For example, my modification in mmdetection3d codebase is as follows.

        filename, cam2img, lidar2cam, cam2lidar, lidar2img = [], [], [], [], []
        for _, cam_item in results["images"].items():
            if isinstance(cam_item, dict):
                if "img_path" in cam_item.keys():
                    filename.append(cam_item["img_path"])
                    lidar2cam.append(cam_item["lidar2cam"])

                    lidar2cam_array = np.array(cam_item["lidar2cam"]).astype(
                        np.float32
                    )
                    lidar2cam_rot = lidar2cam_array[:3, :3]
                    lidar2cam_trans = lidar2cam_array[:3, 3:4]
                    camera2lidar = np.eye(4)
                    camera2lidar[:3, :3] = lidar2cam_rot.T
                    camera2lidar[:3, 3:4] = -1 * np.matmul(
                        lidar2cam_rot.T, lidar2cam_trans.reshape(3, 1)
                    )
                    cam2lidar.append(camera2lidar)

                    cam2img_array = np.eye(4).astype(np.float32)
                    cam2img_array[:3, :3] = np.array(
                        cam_item["cam2img"]
                    ).astype(np.float32)[:3, :3]
                    cam2img.append(cam2img_array)
                    lidar2img.append(cam2img_array @ lidar2cam_array)
                else:
                    filename.append("zero.png")
                    lidar2cam.append(np.eye(4))
                    cam2lidar.append(np.eye(4))
                    cam2img.append(np.eye(4))
                    lidar2img.append(np.eye(4))
            else:
                filename.append("zero.png")
                lidar2cam.append(np.eye(4))
                cam2lidar.append(np.eye(4))
                cam2img.append(np.eye(4))
                lidar2img.append(np.eye(4))

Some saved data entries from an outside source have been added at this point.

Definition NewGlobFilter (cfg : Config) : globFilter := {|
  metricAllowList := Compile (MetricAllowList cfg);
  metricDenyList := Compile (MetricDenyList cfg);
  metricTagAllowList := MultiCompile (MetricTagAllowList cfg);
  metricTagDenyList := MultiCompile (MetricTagDenyList cfg);
  tagInclude := Compile (TagInclude cfg);
  tagExclude := Compile (TagExclude cfg);
|}.

(** [FromConfig]: [None] is the nil filter, which passes every metric. *)
Definition FromConfig (cfg : Config) : option globFilter :=
  if Empty cfg then None
  else
    let metricAllowList := prefer_list (MetricAllowList cfg) (MetricWhitelist cfg) in
    let metricDenyList := prefer_list (MetricDenyList cfg) (MetricBlacklist cfg) in
    let metricTagAllowList := prefer_map (MetricTagAllowList cfg) (MetricTagWhitelist cfg) in
    let metricTagDenyList := prefer_map (MetricTagDenyList cfg) (MetricTagBlacklist cfg) in
    if nil_list metricAllowList && nil_list metricDenyList &&
       bool_decide (size metricTagAllowList = 0) &&
       bool_decide (size metricTagDenyList = 0) &&
       nil_list (TagInclude cfg) && nil_list (TagExclude cfg)
    then None
    else Some (NewGlobFilter (MkConfig metricAllowList metricDenyList
           metricTagAllowList metricTagDenyList (TagInclude cfg) (TagExclude cfg)
           [] [] ∅ ∅)).
End glob.

(** ** The event filter *)

Record EventsFilter := MkEventsFilter {
  TagAllowList : gmap string (list string);
  TagDenyList : gmap string (list string);
  TagAllowListSets : list (gmap string (list string));
  TagDenyListSets : list (gmap string (list string));
  TagWhitelist : gmap string (list string);
  TagBlacklist : gmap string (list string);
  TagWhitelistSets : list (gmap string (list string));
  TagBlacklistSets : list (gmap string (list string));
}.

Record eventFilter := MkEventFilter {
  allowList : option (gmap string Glob);
  denyList : option (gmap string Glob);
  allowListSets : option (list (option (gmap string Glob)));
  denyListSets : option (list (option (gmap string Glob)));
}.

Definition newEventFilter (glob_compile : string -> option Glob) (filters : EventsFilter)
    : eventFilter := {|
  allowList := MultiCompile glob_compile (prefer_map (TagAllowList filters) (TagWhitelist filters));
  denyList := MultiCompile glob_compile (prefer_map (TagDenyList filters) (TagBlacklist filters));
  allowListSets := MultiSetCompile glob_compile
    (prefer_list (TagAllowListSets filters) (TagWhitelistSets filters));
  denyListSets := MultiSetCompile glob_compile
    (prefer_list (TagDenyListSets filters) (TagBlacklistSets filters));
|}.

Definition opt_map {V} (o : option (gmap string V)) : gmap string V := default ∅ o.
Definition opt_list {A} (o : option (list A)) : list A := default [] o.

Definition event_matches (ef : eventFilter) (tags : gmap string string) : bool :=
  if bool_decide (0 < size (opt_map (allowList ef))) && negb (MatchesTags (opt_map (allowList ef)) tags)
  then false
  else if bool_decide (0 < size (opt_map (denyList ef))) && MatchesTags (opt_map (denyList ef)) tags
  then false
  else match opt_list (allowListSets ef) with
       | _ :: _ => existsb (fun wl => MatchesAllTags (opt_map wl) tags) (opt_list (allowListSets ef))
       | [] => negb (existsb (fun bl => MatchesAllTags (opt_map bl) tags) (opt_list (denyListSets ef)))
       end.
Lemma families_disjoint f1 l1 f2 l2 n :
  MetricFamilies !! f1 = Some l1 -> MetricFamilies !! f2 = Some l2 ->
  has_name n l1 = true -> has_name n l2 = true -> f1 = f2.
Proof.
  intros H1%elem_of_map_to_list%list_elem_of_In H2%elem_of_map_to_list%list_elem_of_In Hn1 Hn2.
  pose proof family_clash_free as Hc. unfold family_clash in Hc.
  pose proof (proj1 (forallb_forall _ _) Hc _ H1) as Hc1. cbn in Hc1.
  pose proof (proj1 (forallb_forall _ _) Hc1 _ H2) as Hc2. cbn in Hc2.
  rewrite (has_name_clash n l1 l2 Hn1 Hn2), orb_false_r in Hc2.
  by apply String.eqb_eq in Hc2.
Qed.

Lemma MetricFamilyForName_elem order n f :
  MetricFamilyForName order n = f ->
  (exists l, (f, l) ∈ order /\ has_name n l = true) \/
  (f = MetricFamilyGeneral /\ forall f' l, (f', l) ∈ order -> has_name n l = false).
Proof.
  induction order as [|[f0 l0] order IH]; cbn; intros H.
  - right. split; [done|]. intros ?? Hin. by apply not_elem_of_nil in Hin.
  - destruct (has_name n l0) eqn:E.
    + subst. left. exists l0. split; [by left|done].
    + destruct (IH H) as [(l & Hin & Hl)|[-> Hall]].
      * left. exists l. split; [by right|done].
      * right. split; [done|]. intros f' l [[= -> ->]|Hin]%elem_of_cons; [done|]. by eapply Hall.
Qed.

(** [MetricFamilyForName] is a function of the metric name although it
    ranges over a map: no metric name is in two families, so every iteration
    order of [MetricFamilies] gives the same family. *)
Theorem MetricFamilyForName_order_irrelevant (o1 o2 : list (string * list MetricDescriptor)) (n : string) :
  iterates o1 MetricFamilies -> iterates o2 MetricFamilies ->
  MetricFamilyForName o1 n = MetricFamilyForName o2 n.
Proof.
  intros H1 H2.
  destruct (MetricFamilyForName_elem o1 n _ eq_refl) as [(l1 & Hi1 & Hn1)|[-> Hg1]],
    (MetricFamilyForName_elem o2 n _ eq_refl) as [(l2 & Hi2 & Hn2)|[-> Hg2]].
  - eapply families_disjoint; [| |exact Hn1|exact Hn2];
      [by rewrite <- (iterates_elem _ _ _ _ H1)|by rewrite <- (iterates_elem _ _ _ _ H2)].
  - exfalso. rewrite (iterates_elem _ _ _ _ H1), <- (iterates_elem _ _ _ _ H2) in Hi1.
    by rewrite (Hg2 _ _ Hi1) in Hn1.
  - exfalso. rewrite (iterates_elem _ _ _ _ H2), <- (iterates_elem _ _ _ _ H1) in Hi2.
    by rewrite (Hg1 _ _ Hi2) in Hn2.
  - done.
Qed.

Lemma MetricFamilyForName_order_irrelevant_witness :
  MetricFamilyForName (map_to_list MetricFamilies) "cpu/limit"
  = MetricFamilyForName (reverse (map_to_list MetricFamilies)) "cpu/limit".
Proof.
  apply MetricFamilyForName_order_irrelevant;
    [apply iterates_canonical|unfold iterates; apply reverse_Permutation].
Defined.

(** The rate table is well formed: what [RateCalculator] relies on. *)
Definition rate_table_ok : bool :=
  forallb (fun '(n, t) =>
    existsb (fun m => String.eqb (md_Name m) n && bool_decide (md_Type m = Cumulative))
      (StandardMetrics ++ LabeledMetrics)
    && bool_decide (md_Type t = Gauge)
    && negb (existsb (fun '(n', _) => String.eqb n' (md_Name t)) rate_entries)
    && bool_decide (md_ValueType t = if String.eqb n "cpu/usage" then ValueInt64 else ValueFloat)
    && existsb (fun m => String.eqb (md_Name m) (md_Name t)) RateMetrics) rate_entries
  && bool_decide (NoDup (map fst rate_entries))
  && bool_decide (NoDup (map (fun e => md_Name e.2) rate_entries)).

Lemma rate_table_is_ok : rate_table_ok = true.
Proof. by vm_compute. Qed.
(* ===== verification/Aggregators.v ===== *)
(** The aggregating processors: plugins/processors helper.go,
    sum_count_aggregator.go, namespace_aggregator.go, node_aggregator.go and
    cluster_aggregator.go, with the lists cmd/wavefront-collector/main.go
    configures them with.

    Every key of [Batch.Sets] holds its own set object (each source allocates
    one per key), so a batch is a map from keys to sets and an update through
    a group's pointer is an update of the group's entry.  A [range] over
    [batch.Sets] that also inserts into it visits the keys in some order, with
    keys inserted on the way visited or not: the visited keys are an argument,
    constrained by [valid_visits]. *)

From S2P Require Import Prelude GoFloat Metrics MetricTable.

Abbreviation Sets := (gmap string Set_).

(** ** helper.go *)

(** One round of the loop of [aggregate]. *)
Definition aggregate_step (src : Set_) (dst : Set_) (metricName : string) : result Set_ :=
  match Values src !! metricName with
  | None => Ok dst
  | Some metricValue =>
      match Values dst !! metricName with
      | Some aggregatedValue =>
          if decide (ValueType aggregatedValue = ValueType metricValue) then
            match ValueType aggregatedValue with
            | ValueInt64 => Ok (set_value metricName
                (MkValue (i64_add (IntValue aggregatedValue) (IntValue metricValue))
                   (FloatValue aggregatedValue) ValueInt64) dst)
            | ValueFloat => Ok (set_value metricName
                (MkValue (IntValue aggregatedValue)
                   (f64_add (FloatValue aggregatedValue) (FloatValue metricValue)) ValueFloat) dst)
            | ValueOther _ => Err ("aggregator: type not supported in " +:+ metricName)%string
            end
          else Err ("aggregator: type not supported in " +:+ metricName)%string
      | None => Ok (set_value metricName metricValue dst)
      end
  end.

        results["img_path"] = filename
        results["cam2img"] = np.stack(cam2img, axis=0)
        results["lidar2cam"] = np.stack(lidar2cam, axis=0)
        results["cam2lidar"] = np.stack(cam2lidar, axis=0)
        results["lidar2img"] = np.stack(lidar2img, axis=0)

        results["ori_cam2img"] = copy.deepcopy(results["cam2img"])

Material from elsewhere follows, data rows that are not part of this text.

Definition AddTag (h : heap) (m : wfmetric) (name value : string) : heap * wfmetric :=
  let '(h, m, l) := ensure_tags h m in
  match deref h (Some l) !! name with
  | Some _ => (h, m)
  | None => (<[l := <[name := value]> (deref h (Some l))]> h, m)
  end.

(** [AddTags]; [order] is the visiting order of the map that is added. *)
Definition AddTags (h : heap) (m : wfmetric) (order : list (string * string)) : heap * wfmetric :=
  foldl (fun '(h, m) '(name, value) => AddTag h m name value) (h, m) order.

Definition filter_names (pred : string -> bool) (t : tagmap) : tagmap :=
  filter (fun '(name, _) => pred name = true) t.

Definition FilterTags (pred : string -> bool) (h : heap) (m : wfmetric) : heap * wfmetric :=
  let h' := match tags_ref m with
            | Some l => match h !! l with Some t => <[l := filter_names pred t]> h | None => h end
            | None => h
            end in
  (h', match m with
       | MPoint p => MPoint (SetLabelPairs (List.filter (fun '(n, _) => pred n) (p_labelPairs p)) p)
       | MDist d => MDist d
       end).

(** What [Send] hands to the sender. *)
Inductive sent :=
  | SendMetric (name : string) (value : f64) (ts : Z) (source : string) (tags : tagmap)
  | SendDistribution (name : string) (centroids : list (f64 * Z)) (ts : Z) (source : string) (tags : tagmap).

Definition Send (h : heap) (m : wfmetric) : result (option sent) :=
  match m with
  | MPoint p => Ok (Some (SendMetric (p_Metric p) (p_Value p) (p_Timestamp p) (p_Source p) (Metric_Tags h m)))
  | MDist d =>
      match Distribution_Send d with
      | Err e => Err e
      | Ok None => Ok None
      | Ok (Some (n, cs, ts, src, t)) => Ok (Some (SendDistribution n cs ts src (deref h t)))
      end
  end.

(** ** Filtering (filter.go), for any implementation of the filter interface *)

Section filtering.
Context {F : Type} `{!MetricFilter F}.

(** [Filter]: the heap, the metric unless it is dropped, and the increment of
    the counter of filtered points. *)
Definition Filter (f : option F) (h : heap) (point : option wfmetric) : heap * option wfmetric * Z :=
  match f, point with
  | Some f, Some m =>
      if negb (match_metric f (Metric_Name m) (Metric_Tags h m)) then (h, None, 1%Z)
      else let '(h', m') := FilterTags (match_tag f) h m in (h', Some m', 0%Z)
  | _, _ => (h, point, 0%Z)
  end.

Definition FilterAppend (f : option F) (h : heap) (points : list wfmetric) (point : option wfmetric)
    : heap * list wfmetric * Z :=
  let '(h', m, n) := Filter f h point in
  (h', match m with Some m => points ++ [m] | None => points end, n).
End filtering.

(** ** A metric as a reader of its interface sees it *)

Inductive payload :=
  | PValue (value : f64) (ts : Z)
  | PCentroids (centroids : list Centroid) (ts : Z).
Record described := MkDescribed {
  dp_name : string; dp_value : payload; dp_source : string; dp_tags : tagmap }.
Definition describe (h : heap) (m : wfmetric) : described :=
  match m with
  | MPoint p => MkDescribed (p_Metric p) (PValue (p_Value p) (p_Timestamp p)) (p_Source p) (Metric_Tags h m)
  | MDist d => MkDescribed (d_name d) (PCentroids (Centroids d) (d_Timestamp d)) (d_Source d) (Metric_Tags h m)
  end.

(** What a filter makes of it. *)
Definition filter_described {F} `{!MetricFilter F} (f : option F) (d : described) : list described :=
  match f with
  | None => [d]
  | Some f =>
      if match_metric f (dp_name d) (dp_tags d) then
        [MkDescribed (dp_name d) (dp_value d) (dp_source d) (filter_names (match_tag f) (dp_tags d))]
      else []
  end.

(** ** Lemmas *)

Lemma pairs_map_lookup pairs k :
  pairs_map pairs !! k = snd <$> last (List.filter (fun '(n, _) => String.eqb n k) pairs).
Proof.
  unfold pairs_map. induction pairs as [|[n v] pairs IH] using rev_ind; [done|].
  rewrite foldl_app, List.filter_app. cbn. destruct (String.eqb_spec n k) as [->|Hne].
  - by rewrite lookup_insert_eq, last_snoc.
  - by rewrite lookup_insert_ne, app_nil_r.
Qed.

Lemma filter_names_lookup pred t k : filter_names pred t !! k = if pred k then t !! k else None.
Proof.
  unfold filter_names. destruct (t !! k) as [v|] eqn:E.
  - destruct (pred k) eqn:Ep; [by apply map_lookup_filter_Some|].
    apply map_lookup_filter_None. right. intros x _. by rewrite Ep.
  - destruct (pred k); apply map_lookup_filter_None; by left.
Qed.

Lemma pairs_map_filter pred pairs k :
  pairs_map (List.filter (fun '(n, _) => pred n) pairs) !! k = if pred k then pairs_map pairs !! k else None.
Proof.
  rewrite !pairs_map_lookup.
  assert (List.filter (fun '(n, _) => String.eqb n k) (List.filter (fun '(n, _) => pred n) pairs)
    = if pred k then List.filter (fun '(n, _) => String.eqb n k) pairs else []) as ->;
    [|by destruct (pred k)].
  induction pairs as [|[n v] pairs IH]; cbn; [by destruct (pred k)|].
  destruct (String.eqb_spec n k) as [->|Hne].
  - destruct (pred k) eqn:E; cbn; [|exact IH]. by rewrite String.eqb_refl, IH.
  - destruct (pred n); cbn; [|exact IH]. by apply String.eqb_neq in Hne as ->.
Qed.

Lemma copy_into_lookup {V} (dst src : gmap string V) k :
  copy_into dst src !! k = match src !! k with Some v => Some v | None => dst !! k end.
Proof. unfold copy_into. rewrite lookup_union. by destruct (src !! k), (dst !! k). Qed.

(** The tags of [m'] once the map behind [m] has been filtered. *)
Lemma FilterTags_tags pred h m k :
  Metric_Tags (FilterTags pred h m).1 (FilterTags pred h m).2 !! k =
  if pred k then Metric_Tags h m !! k else None.
Proof.
  assert (Hd : forall t, deref (match t with
              | Some l => match h !! l with Some x => <[l := filter_names pred x]> h | None => h end
              | None => h end) t !! k = if pred k then deref h t !! k else None).
  { intros [l|]; cbn; [|by destruct (pred k)]. destruct (h !! l) as [x|] eqn:E.
    - rewrite lookup_insert_eq. apply filter_names_lookup.
    - rewrite E. cbn. by destruct (pred k). }
  destruct m as [p|d]; cbn; [|apply Hd].
  rewrite !copy_into_lookup, Hd, pairs_map_filter. by destruct (pred k).
Qed.

Lemma FilterTags_heap pred h m l :
  tags_ref m <> Some l -> (FilterTags pred h m).1 !! l = h !! l.
Proof.
  unfold FilterTags. cbn. destruct (tags_ref m) as [l'|]; [|done]. intros Hne.
  destruct (h !! l') as [t|]; [|done]. rewrite lookup_insert_ne; [done|congruence].
Qed.

Lemma FilterTags_shared pred h m l t :
  tags_ref m = Some l -> h !! l = Some t -> (FilterTags pred h m).1 !! l = Some (filter_names pred t).
Proof. intros H1 H2. unfold FilterTags. cbn. by rewrite H1, H2, lookup_insert_eq. Qed.

Lemma describe_same h h' m :
  deref h (tags_ref m) = deref h' (tags_ref m) -> describe h m = describe h' m.
Proof. destruct m as [p|d]; cbn; intros E; by rewrite E. Qed.

(** [FilterAppend] on descriptions: at most one metric is appended, which is
    the filtered one, and no map but that of the metric changes. *)
Lemma FilterAppend_spec {F} `{!MetricFilter F} (f : option F) h pts m :
  exists h' new, FilterAppend f h pts (Some m) = (h', pts ++ new, (1 - Z.of_nat (length new))%Z) /\
    describe h' <$> new = filter_described f (describe h m) /\
    Forall (fun m' => tags_ref m' = tags_ref m) new /\
    (forall l, tags_ref m <> Some l -> h' !! l = h !! l) /\
    (forall l, is_Some (h' !! l) <-> is_Some (h !! l)).
Proof.
  unfold FilterAppend, Filter. destruct f as [f|].
  2:{ exists h, [m]. split_and!; try done. by repeat constructor. }
  destruct (match_metric f (Metric_Name m) (Metric_Tags h m)) eqn:E; cbn [negb].
  2:{ exists h, []. rewrite app_nil_r. split_and!; try done.
      cbn. destruct m; cbn in *; by rewrite E. }
  pose proof (FilterTags_heap (match_tag f) h m) as Hh. pose proof (FilterTags_tags (match_tag f) h m) as Ht.
  assert (Hdom : forall l, is_Some ((FilterTags (match_tag f) h m).1 !! l) <-> is_Some (h !! l)).
  { intros l. unfold FilterTags. cbn. destruct (tags_ref m) as [l'|]; [|done].
    destruct (h !! l') as [t|] eqn:El; [|done]. destruct (decide (l = l')) as [->|Hne].
    - rewrite lookup_insert_eq, El. by split; eauto.
    - by rewrite lookup_insert_ne. }
  assert (Hm : forall h0, describe h0 (FilterTags (match_tag f) h m).2 =
    MkDescribed (dp_name (describe h m)) (dp_value (describe h m)) (dp_source (describe h m))
      (Metric_Tags h0 (FilterTags (match_tag f) h m).2)) by (by destruct m).
  assert (Hr : tags_ref (FilterTags (match_tag f) h m).2 = tags_ref m) by (by destruct m).
  destruct (FilterTags (match_tag f) h m) as [h' m']. cbn [fst snd] in *. exists h', [m'].
  split_and!; [done| |by constructor|done|done].
  cbn. rewrite Hm. unfold filter_described.
  assert (dp_name (describe h m) = Metric_Name m /\ dp_tags (describe h m) = Metric_Tags h m) as [-> ->] by (by destruct m).
  rewrite E. do 2 f_equal. apply map_eq. intros k. by rewrite Ht, filter_names_lookup.
Qed.

(** Adding a tag to a metric with a map. *)
Lemma AddTag_eq h m l name value :
  tags_ref m = Some l ->
  AddTag h m name value = (match deref h (Some l) !! name with
                           | Some _ => h
                           | None => <[l := <[name := value]> (deref h (Some l))]> h end, m).
Proof.
  intros Hl. unfold AddTag, ensure_tags. rewrite Hl. by destruct (deref h (Some l) !! name).
Qed.

Lemma AddTags_loop h m l order :
  tags_ref m = Some l -> NoDup (order.*1) ->
  exists h', AddTags h m order = (h', m) /\
    (forall k, deref h' (Some l) !! k =
       match deref h (Some l) !! k with Some v => Some v | None => (list_to_map order : tagmap) !! k end) /\
    forall l', l' <> l -> h' !! l' = h !! l'.
Proof.
  intros Hl. unfold AddTags. revert h; induction order as [|[n v] order IH]; intros h Hnd; cbn [foldl].
  { exists h. split_and!; [done| |done]. intros k. by destruct (deref h (Some l) !! k). }
  apply NoDup_cons in Hnd as [Hn Hnd]. cbn in Hn. rewrite (AddTag_eq h m l n v Hl).
  destruct (IH (match deref h (Some l) !! n with Some _ => h
    | None => <[l := <[n := v]> (deref h (Some l))]> h end) Hnd) as (h' & -> & Hk & Ho).
  exists h'. split_and!; [done| |].
  - intros k. rewrite Hk, list_to_map_cons. destruct (deref h (Some l) !! n) as [w|] eqn:En.
    + destruct (decide (k = n)) as [->|Hne]; [by rewrite En|]. by rewrite lookup_insert_ne.
    + cbn [deref]. rewrite lookup_insert_eq. cbn. destruct (decide (k = n)) as [->|Hne].
      * rewrite !lookup_insert_eq. cbn in En. by rewrite En.
      * rewrite !lookup_insert_ne by done. done.
  - intros l' Hne. rewrite Ho by done. destruct (deref h (Some l) !! n); [done|]. by rewrite lookup_insert_ne.
Qed.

        # img is of shape (h, w, c, num_views)
        # h and w can be different for different views
        imgs = []
        for name in filename:
            if not name == "zero.png":
                imgs.append(
                    mmcv.imfrombytes(
                        get(name, backend_args=self.backend_args),
                        flag=self.color_type,
                        backend="pillow",
                        channel_order="rgb",
                    )
                )
            else:
                imgs.append(np.zeros((1, 1, 3)))

Sep 26 '23 08:09 san9569

In here, you have to put the dummy array.

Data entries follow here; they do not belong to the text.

(* ===== verification/GoFmt.v ===== *)
(** Formatting of floats as fmt's %v does it (strconv's shortest %g), which
    names the buckets and quantiles of Prometheus metrics.

    A finite float [m * 2^e] is written with the fewest decimal digits that
    lie in its rounding interval; of the decimals of that length the nearest
    one is taken.  All of it is exact integer arithmetic: the value and the
    two ends of the interval are scaled to a common unit. *)

From S2P Require Import Prelude GoFloat Util.

(** The value, the lower and the upper end of the rounding interval, in units
    of [2^(e-2)]. *)
Definition interval (m e : Z) : Z * Z * Z :=
  let v := (4 * m)%Z in
  let lo := if ((m =? 4503599627370496) && (-1074 <? e))%Z then (v - 1)%Z else (v - 2)%Z in
  (v, lo, v + 2)%Z.

(** [num / den] of a number of units of [2^(e-2)], with [10^(-k)] factored out:
    the pair of integers [a, b] such that it equals [a / b * 10^k]. *)
Definition scale (units e k : Z) : Z * Z :=
  let num := if (0 <=? e - 2)%Z then Z.shiftl units (e - 2) else units in
  let den := if (0 <=? e - 2)%Z then 1%Z else Z.shiftl 1 (2 - e) in
  if (0 <=? k)%Z then (num, den * 10 ^ k)%Z else (num * 10 ^ (- k), den)%Z.

(** The decimal [d * 10^k] is in the interval; its ends belong to it when the
    mantissa is even. *)
Definition in_interval (m e d k : Z) : bool :=
  let '(_, lo, hi) := interval m e in
  let '(ln, ld) := scale lo e k in
  let '(hn, hd) := scale hi e k in
  if Z.even m then ((ln <=? d * ld) && (d * hd <=? hn))%Z else ((ln <? d * ld) && (d * hd <? hn))%Z.

(** The exponent [k] at which the value has [n] digits: [10^(n-1) <= v/10^k < 10^n];
    found by counting up from an estimate below it. *)
Fixpoint find_exp (fuel : nat) (v e n k : Z) : Z :=
  match fuel with
  | O => k
  | S fuel => let '(a, b) := scale v e k in
              if (a <? 10 ^ n * b)%Z then k else find_exp fuel v e n (k + 1)
  end.

(** The shortest digits [d * 10^k], trying [n] digits and then more. *)
Fixpoint shortest (fuel : nat) (m e n : Z) : Z * Z :=
  let '(v, _, _) := interval m e in
  let k := find_exp 5 v e n ((Z.log2 v + e - 2) * 30103 / 100000 - n - 1) in
  let '(a, b) := scale v e k in
  let d := (a / b)%Z in
  match fuel with
  | O => (d, k)
  | S fuel =>
      let down := in_interval m e d k in
      let up := in_interval m e (d + 1) k in
      if down && up then (if (2 * (a - d * b) <=? b)%Z then d else d + 1, k)%Z
      else if down then (d, k)
      else if up then (d + 1, k)%Z
      else shortest fuel m e (n + 1)
  end.

Fixpoint zeros (n : nat) : string := match n with O => "" | S n => String "0" (zeros n) end.

(** [digs] and the position [dp] of the decimal point, trailing zeros cut. *)
Fixpoint cut_zeros (fuel : nat) (d k : Z) : Z * Z :=
  match fuel with
  | O => (d, k)
  | S fuel => if ((d mod 10 =? 0) && negb (d =? 0))%Z then cut_zeros fuel (d / 10) (k + 1) else (d, k)
  end.

Definition exponent (x : Z) : string :=
  let a := sprint_int (Z.abs x) in
  ((if (x <? 0)%Z then "e-" else "e+") +:+ (if (Z.abs x <? 10)%Z then "0" +:+ a else a))%string.

(** Digits with the decimal point at position [dp]. *)
Definition fixed (digs : string) (dp : Z) : string :=
  let nd := Z.of_nat (String.length digs) in
  if (dp <=? 0)%Z then ("0." +:+ zeros (Z.to_nat (- dp)) +:+ digs)%string
  else if (nd <=? dp)%Z then (digs +:+ zeros (Z.to_nat (dp - nd)))%string
  else (String.substring 0 (Z.to_nat dp) digs +:+ "." +:+ str_drop (Z.to_nat dp) digs)%string.

Definition fmt_g (d k : Z) : string :=
  let '(d, k) := cut_zeros 20 d k in
  let digs := sprint_int d in
  let nd := Z.of_nat (String.length digs) in
  let dp := (nd + k)%Z in
  let x := (dp - 1)%Z in
  if ((x <? -4) || (6 <=? x))%Z then
    ((if (nd =? 1)%Z then digs else String.substring 0 1 digs +:+ "." +:+ str_drop 1 digs) +:+ exponent x)%string
  else fixed digs dp.

Definition sprint_float (x : f64) : string :=
  match x with
  | SpecFloat.S754_nan => "NaN"
  | SpecFloat.S754_infinity s => if s then "-Inf" else "+Inf"
  | SpecFloat.S754_zero s => if s then "-0" else "0"
  | SpecFloat.S754_finite s m e =>
      let '(d, k) := shortest 17 (Z.pos m) e 1 in
      ((if s then "-" else "") +:+ fmt_g d k)%string
  end.

(** [strconv.FormatFloat(x, 'f', -1, 64)]: the same digits, never an exponent. *)
Definition fmt_f (d k : Z) : string :=
  let '(d, k) := cut_zeros 20 d k in
  let digs := sprint_int d in fixed digs (Z.of_nat (String.length digs) + k).

Definition FormatFloat (x : f64) : string :=
  match x with
  | SpecFloat.S754_nan => "NaN"
  | SpecFloat.S754_infinity s => if s then "-Inf" else "+Inf"
  | SpecFloat.S754_zero s => if s then "-0" else "0"
  | SpecFloat.S754_finite s m e =>
      let '(d, k) := shortest 17 (Z.pos m) e 1 in ((if s then "-" else "") +:+ fmt_f d k)%string
  end.

(** ** Examples *)

Example sprint_float_buckets :
  sprint_float <$> [f64_of_Z 1; f64_of_Z 10; f64_of_Z 100000; f64_of_Z 1000000; f64_of_Z 1234567;
                    f64_div (f64_of_Z 1) (f64_of_Z 10); f64_div (f64_of_Z 5) (f64_of_Z 1000);
                    f64_div (f64_of_Z 1) (f64_of_Z 3); f64_div (f64_of_Z 1) (f64_of_Z 100000);
                    f64_inf; f64_of_Z (-25)]
  = ["1"; "10"; "100000"; "1e+06"; "1.234567e+06"; "0.1"; "0.005"; "0.3333333333333333"; "1e-05"; "+Inf"; "-25"].
Proof. by vm_compute. Qed.

Example sprint_float_extremes :
  sprint_float f64_max_value = "1.7976931348623157e+308" /\
  sprint_float (SpecFloat.S754_finite false 1 (-1074)) = "5e-324" /\
  sprint_float (f64_of_Z (2 ^ 80)) = "1.2089258196146292e+24".
Proof. split_and!; by vm_compute. Qed.

Example FormatFloat_examples :
  FormatFloat <$> [f64_of_Z 1000000; f64_of_Z 1234567; f64_div (f64_of_Z 1) (f64_of_Z 10); f64_of_Z (2 ^ 70);
                   f64_div (f64_of_Z (-1)) (f64_of_Z 100000); f64_of_Z 0; f64_div (f64_of_Z (-5)) (f64_of_Z 2)]
  = ["1000000"; "1234567"; "0.1"; "1180591620717411300000"; "-0.00001"; "0"; "-2.5"].
Proof. by vm_compute. Qed.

Yes, I changed it, here is my code, can you help me see what is wrong? class BEVLoadKittiImageFromFiles(LoadMultiViewImageFromFiles): """Load multi channel images from a list of separate channel files.

``BEVLoadMultiViewImageFromFiles`` adds the following keys for the
convenience of view transforms in the forward:
    - 'cam2lidar'
    - 'lidar2img'

Args:
    to_float32 (bool): Whether to convert the img to float32.
        Defaults to False.
    color_type (str): Color type of the file. Defaults to 'unchanged'.
    backend_args (dict, optional): Arguments to instantiate the
        corresponding backend. Defaults to None.
    num_views (int): Number of view in a frame. Defaults to 5.
    num_ref_frames (int): Number of frame in loading. Defaults to -1.
    test_mode (bool): Whether is test mode in loading. Defaults to False.
    set_default_scale (bool): Whether to set default scale.
        Defaults to True.
"""

def transform(self, results: dict) -> Optional[dict]:
    """Call function to load multi-view image from files.

Args:
    results (dict): Result dict containing multi-view image filenames.

Returns:
    dict: The result dict containing the multi-view image data.
    Added keys and values are described below.

        - filename (str): Multi-view image filenames.
        - img (np.ndarray): Multi-view image arrays.
        - img_shape (tuple[int]): Shape of multi-view image arrays.
        - ori_shape (tuple[int]): Shape of original image arrays.
        - pad_shape (tuple[int]): Shape of padded image arrays.
        - scale_factor (float): Scale factor.
        - img_norm_cfg (dict): Normalization configuration of images.
    """
    # TODO: consider split the multi-sweep part out of this pipeline
    # Derive the mask and transform for loading of multi-sweep data
    # Support multi-view images with different shapes
    # TODO: record the origin shape and padded shape
    filename, cam2img, lidar2cam, cam2lidar, lidar2img = [], [], [], [], []
    filename.append(results['images']['CAM2']['img_path'])
    lidar2cam.append(results['images']['CAM2']['lidar2cam'])
    lidar2cam_array = np.array(results['images']['CAM2']['lidar2cam']).astype(np.float32)
    lidar2cam_rot = lidar2cam_array[:3, :3]
    lidar2cam_trans = lidar2cam_array[:3, 3:4]
    camera2lidar = np.eye(4)
    camera2lidar[:3, :3] = lidar2cam_rot.T
    camera2lidar[:3, 3:4] = -1 * np.matmul(
        lidar2cam_rot.T, lidar2cam_trans.reshape(3, 1))
    cam2lidar.append(camera2lidar)
    cam2img_array = np.eye(4).astype(np.float32)
    cam2img_array[:3, :3] = np.array(results['images']['CAM2']['cam2img'])[:3, :3].astype(np.float32)
    cam2img.append(cam2img_array)
    lidar2img.append(cam2img_array @ lidar2cam_array)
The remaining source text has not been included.